──────── DATA SUPPLIED ────────

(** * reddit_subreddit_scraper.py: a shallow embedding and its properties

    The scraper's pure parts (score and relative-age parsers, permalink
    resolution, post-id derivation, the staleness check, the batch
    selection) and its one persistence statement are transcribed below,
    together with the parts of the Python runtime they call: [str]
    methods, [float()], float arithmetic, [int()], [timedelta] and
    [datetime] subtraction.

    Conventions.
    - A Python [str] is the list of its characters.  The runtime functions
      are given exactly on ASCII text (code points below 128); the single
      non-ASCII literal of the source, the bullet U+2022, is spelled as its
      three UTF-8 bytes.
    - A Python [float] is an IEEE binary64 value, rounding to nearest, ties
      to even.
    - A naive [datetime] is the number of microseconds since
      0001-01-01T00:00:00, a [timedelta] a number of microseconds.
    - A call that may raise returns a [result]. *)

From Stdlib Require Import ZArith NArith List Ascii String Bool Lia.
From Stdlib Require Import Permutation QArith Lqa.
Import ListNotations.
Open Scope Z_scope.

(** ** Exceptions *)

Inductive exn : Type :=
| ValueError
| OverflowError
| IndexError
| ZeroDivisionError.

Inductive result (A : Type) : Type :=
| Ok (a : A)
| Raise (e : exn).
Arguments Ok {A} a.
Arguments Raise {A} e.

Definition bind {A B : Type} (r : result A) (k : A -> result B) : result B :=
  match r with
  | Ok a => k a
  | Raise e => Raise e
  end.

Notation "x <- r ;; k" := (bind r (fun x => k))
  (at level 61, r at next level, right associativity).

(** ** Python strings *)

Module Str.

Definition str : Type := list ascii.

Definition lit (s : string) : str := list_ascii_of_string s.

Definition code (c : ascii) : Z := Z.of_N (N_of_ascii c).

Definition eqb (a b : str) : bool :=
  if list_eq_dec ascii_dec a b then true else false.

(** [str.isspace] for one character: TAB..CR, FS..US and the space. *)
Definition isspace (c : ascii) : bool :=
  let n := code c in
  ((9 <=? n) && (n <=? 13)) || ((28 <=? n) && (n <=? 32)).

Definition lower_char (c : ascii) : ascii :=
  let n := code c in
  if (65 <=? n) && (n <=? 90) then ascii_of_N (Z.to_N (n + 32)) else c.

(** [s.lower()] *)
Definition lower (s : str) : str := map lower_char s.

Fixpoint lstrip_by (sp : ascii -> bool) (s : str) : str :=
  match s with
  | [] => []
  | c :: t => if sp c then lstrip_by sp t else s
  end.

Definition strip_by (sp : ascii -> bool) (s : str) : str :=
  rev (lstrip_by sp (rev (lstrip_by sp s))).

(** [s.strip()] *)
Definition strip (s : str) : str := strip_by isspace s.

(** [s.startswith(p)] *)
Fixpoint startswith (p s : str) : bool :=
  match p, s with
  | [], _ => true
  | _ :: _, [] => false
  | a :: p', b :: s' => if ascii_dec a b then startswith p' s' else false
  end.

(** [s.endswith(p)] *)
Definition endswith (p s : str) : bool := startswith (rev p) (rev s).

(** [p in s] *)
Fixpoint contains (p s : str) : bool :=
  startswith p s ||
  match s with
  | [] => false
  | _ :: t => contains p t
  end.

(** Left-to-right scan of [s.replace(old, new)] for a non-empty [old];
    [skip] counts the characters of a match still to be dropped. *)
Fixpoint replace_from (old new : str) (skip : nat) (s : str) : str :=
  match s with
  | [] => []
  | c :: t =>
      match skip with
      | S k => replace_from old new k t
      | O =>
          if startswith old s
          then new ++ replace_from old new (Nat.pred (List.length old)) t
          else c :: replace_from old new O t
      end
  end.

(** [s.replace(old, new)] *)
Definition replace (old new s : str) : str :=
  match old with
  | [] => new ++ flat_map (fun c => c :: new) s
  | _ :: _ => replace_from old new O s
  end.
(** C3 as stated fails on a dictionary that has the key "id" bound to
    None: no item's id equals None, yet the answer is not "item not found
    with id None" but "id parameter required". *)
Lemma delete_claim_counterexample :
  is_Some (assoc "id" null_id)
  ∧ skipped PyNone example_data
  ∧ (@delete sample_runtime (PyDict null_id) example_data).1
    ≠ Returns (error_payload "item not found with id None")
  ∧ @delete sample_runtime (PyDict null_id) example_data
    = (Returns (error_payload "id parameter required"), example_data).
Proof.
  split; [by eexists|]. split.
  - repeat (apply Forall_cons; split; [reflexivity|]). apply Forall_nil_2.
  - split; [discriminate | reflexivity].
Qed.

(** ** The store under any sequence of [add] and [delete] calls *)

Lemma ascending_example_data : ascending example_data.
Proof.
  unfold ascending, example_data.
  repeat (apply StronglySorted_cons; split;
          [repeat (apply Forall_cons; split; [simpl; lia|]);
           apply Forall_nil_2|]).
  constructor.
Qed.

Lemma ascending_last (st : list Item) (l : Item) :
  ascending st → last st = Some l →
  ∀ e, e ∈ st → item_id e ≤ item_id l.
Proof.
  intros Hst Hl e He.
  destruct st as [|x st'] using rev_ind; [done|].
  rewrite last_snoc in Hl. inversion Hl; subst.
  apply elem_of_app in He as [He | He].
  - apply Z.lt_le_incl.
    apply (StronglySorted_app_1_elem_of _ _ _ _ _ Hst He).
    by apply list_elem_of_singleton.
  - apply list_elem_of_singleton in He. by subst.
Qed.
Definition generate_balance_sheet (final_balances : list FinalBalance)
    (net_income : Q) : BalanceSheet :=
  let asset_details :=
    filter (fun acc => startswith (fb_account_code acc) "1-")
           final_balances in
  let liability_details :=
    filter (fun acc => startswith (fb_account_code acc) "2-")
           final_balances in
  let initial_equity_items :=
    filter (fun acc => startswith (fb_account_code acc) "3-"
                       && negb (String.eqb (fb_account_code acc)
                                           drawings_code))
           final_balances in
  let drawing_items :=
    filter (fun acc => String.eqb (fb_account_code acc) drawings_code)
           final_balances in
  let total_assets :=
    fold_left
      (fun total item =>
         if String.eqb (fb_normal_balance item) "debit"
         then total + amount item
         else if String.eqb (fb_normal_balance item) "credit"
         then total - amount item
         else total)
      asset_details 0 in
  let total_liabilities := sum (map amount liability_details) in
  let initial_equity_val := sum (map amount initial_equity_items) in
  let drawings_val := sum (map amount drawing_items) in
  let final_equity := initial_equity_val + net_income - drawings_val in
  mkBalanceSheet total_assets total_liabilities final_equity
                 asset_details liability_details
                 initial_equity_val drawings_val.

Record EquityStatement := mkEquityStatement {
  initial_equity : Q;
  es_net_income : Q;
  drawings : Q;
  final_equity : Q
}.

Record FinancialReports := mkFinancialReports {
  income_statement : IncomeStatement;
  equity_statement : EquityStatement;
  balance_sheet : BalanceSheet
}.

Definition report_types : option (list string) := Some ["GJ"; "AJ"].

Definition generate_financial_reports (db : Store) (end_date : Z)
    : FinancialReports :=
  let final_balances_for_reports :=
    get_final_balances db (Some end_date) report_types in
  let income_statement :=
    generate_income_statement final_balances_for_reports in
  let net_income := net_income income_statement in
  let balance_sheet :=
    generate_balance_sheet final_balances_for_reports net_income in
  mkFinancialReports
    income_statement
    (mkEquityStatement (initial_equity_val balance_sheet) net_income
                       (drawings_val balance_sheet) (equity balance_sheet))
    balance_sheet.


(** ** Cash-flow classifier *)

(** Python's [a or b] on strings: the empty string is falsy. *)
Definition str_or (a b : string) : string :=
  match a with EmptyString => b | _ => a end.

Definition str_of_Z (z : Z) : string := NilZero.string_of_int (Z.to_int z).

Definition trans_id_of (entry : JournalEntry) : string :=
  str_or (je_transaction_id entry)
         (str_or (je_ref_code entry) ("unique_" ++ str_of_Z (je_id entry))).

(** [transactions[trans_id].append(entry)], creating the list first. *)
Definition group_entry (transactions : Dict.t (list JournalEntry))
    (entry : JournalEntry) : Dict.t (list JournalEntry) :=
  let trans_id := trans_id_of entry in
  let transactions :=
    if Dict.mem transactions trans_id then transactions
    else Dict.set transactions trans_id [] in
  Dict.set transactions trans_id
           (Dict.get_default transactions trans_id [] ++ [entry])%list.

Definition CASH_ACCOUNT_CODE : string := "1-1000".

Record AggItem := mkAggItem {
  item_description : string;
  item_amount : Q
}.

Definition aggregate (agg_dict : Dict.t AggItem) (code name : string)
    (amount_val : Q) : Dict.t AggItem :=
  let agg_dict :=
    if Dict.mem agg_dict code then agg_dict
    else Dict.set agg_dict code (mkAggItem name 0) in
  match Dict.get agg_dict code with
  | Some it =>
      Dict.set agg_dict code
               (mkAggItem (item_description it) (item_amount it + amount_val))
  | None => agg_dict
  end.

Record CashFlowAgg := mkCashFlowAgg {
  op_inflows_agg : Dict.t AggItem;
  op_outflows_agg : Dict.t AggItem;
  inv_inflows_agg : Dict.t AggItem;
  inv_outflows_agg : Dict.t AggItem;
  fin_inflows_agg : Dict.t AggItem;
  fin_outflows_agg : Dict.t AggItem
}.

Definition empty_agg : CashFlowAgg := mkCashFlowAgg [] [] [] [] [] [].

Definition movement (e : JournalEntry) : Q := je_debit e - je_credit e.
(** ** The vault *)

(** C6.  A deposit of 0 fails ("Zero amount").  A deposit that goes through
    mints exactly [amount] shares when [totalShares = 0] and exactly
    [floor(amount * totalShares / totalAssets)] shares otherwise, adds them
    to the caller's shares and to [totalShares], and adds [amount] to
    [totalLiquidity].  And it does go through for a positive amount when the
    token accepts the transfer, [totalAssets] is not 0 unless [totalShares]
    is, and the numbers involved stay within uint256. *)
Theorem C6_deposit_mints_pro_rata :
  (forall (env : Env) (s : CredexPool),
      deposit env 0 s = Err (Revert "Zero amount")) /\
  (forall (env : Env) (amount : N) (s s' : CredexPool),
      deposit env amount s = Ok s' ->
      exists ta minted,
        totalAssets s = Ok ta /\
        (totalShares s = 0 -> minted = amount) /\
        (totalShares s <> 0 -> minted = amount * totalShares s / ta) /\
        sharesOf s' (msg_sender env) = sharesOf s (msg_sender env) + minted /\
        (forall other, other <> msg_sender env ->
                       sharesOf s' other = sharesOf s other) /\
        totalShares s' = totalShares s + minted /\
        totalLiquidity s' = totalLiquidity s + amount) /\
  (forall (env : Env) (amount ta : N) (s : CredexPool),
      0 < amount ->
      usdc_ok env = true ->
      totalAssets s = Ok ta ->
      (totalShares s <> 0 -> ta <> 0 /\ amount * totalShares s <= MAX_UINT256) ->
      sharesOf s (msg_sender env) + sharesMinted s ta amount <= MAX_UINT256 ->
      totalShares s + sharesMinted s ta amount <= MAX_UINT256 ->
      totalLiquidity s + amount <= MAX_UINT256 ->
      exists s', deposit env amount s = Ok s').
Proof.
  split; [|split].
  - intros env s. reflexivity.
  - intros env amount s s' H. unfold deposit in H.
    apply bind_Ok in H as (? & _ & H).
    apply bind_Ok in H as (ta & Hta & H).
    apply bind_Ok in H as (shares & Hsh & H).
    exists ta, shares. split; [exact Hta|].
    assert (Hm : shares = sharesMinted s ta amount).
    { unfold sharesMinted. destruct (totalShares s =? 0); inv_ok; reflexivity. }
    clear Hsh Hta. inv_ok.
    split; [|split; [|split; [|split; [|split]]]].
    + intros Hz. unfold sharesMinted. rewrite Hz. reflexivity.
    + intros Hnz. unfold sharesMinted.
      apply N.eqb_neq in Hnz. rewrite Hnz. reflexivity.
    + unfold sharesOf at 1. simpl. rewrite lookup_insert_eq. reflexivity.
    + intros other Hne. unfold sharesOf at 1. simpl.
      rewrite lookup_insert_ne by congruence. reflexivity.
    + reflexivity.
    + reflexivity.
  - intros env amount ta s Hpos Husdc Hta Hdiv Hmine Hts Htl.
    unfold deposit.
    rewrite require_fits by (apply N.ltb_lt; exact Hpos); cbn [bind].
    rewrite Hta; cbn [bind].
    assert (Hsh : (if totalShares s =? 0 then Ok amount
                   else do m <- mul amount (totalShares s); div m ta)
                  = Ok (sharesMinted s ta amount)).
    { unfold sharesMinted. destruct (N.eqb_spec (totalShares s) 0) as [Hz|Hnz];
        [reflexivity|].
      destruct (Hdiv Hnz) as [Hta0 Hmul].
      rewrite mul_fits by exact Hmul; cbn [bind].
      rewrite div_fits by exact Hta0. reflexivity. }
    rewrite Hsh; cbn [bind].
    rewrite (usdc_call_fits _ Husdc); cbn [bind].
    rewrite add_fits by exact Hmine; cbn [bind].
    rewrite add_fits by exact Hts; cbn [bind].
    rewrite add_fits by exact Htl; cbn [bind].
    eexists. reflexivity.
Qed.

────────

_WHAT TO PRODUCE_.
From the records above, retype only the lines starting at the line that contains "(** ** Exceptions *)" and ending at the line that contains "Ok a => k a", both included.

_SOLUTION_.
(** ** Exceptions *)

Inductive exn : Type :=
| ValueError
| OverflowError
| IndexError
| ZeroDivisionError.

Inductive result (A : Type) : Type :=
| Ok (a : A)
| Raise (e : exn).
Arguments Ok {A} a.
Arguments Raise {A} e.

Definition bind {A B : Type} (r : result A) (k : A -> result B) : result B :=
  match r with
  | Ok a => k a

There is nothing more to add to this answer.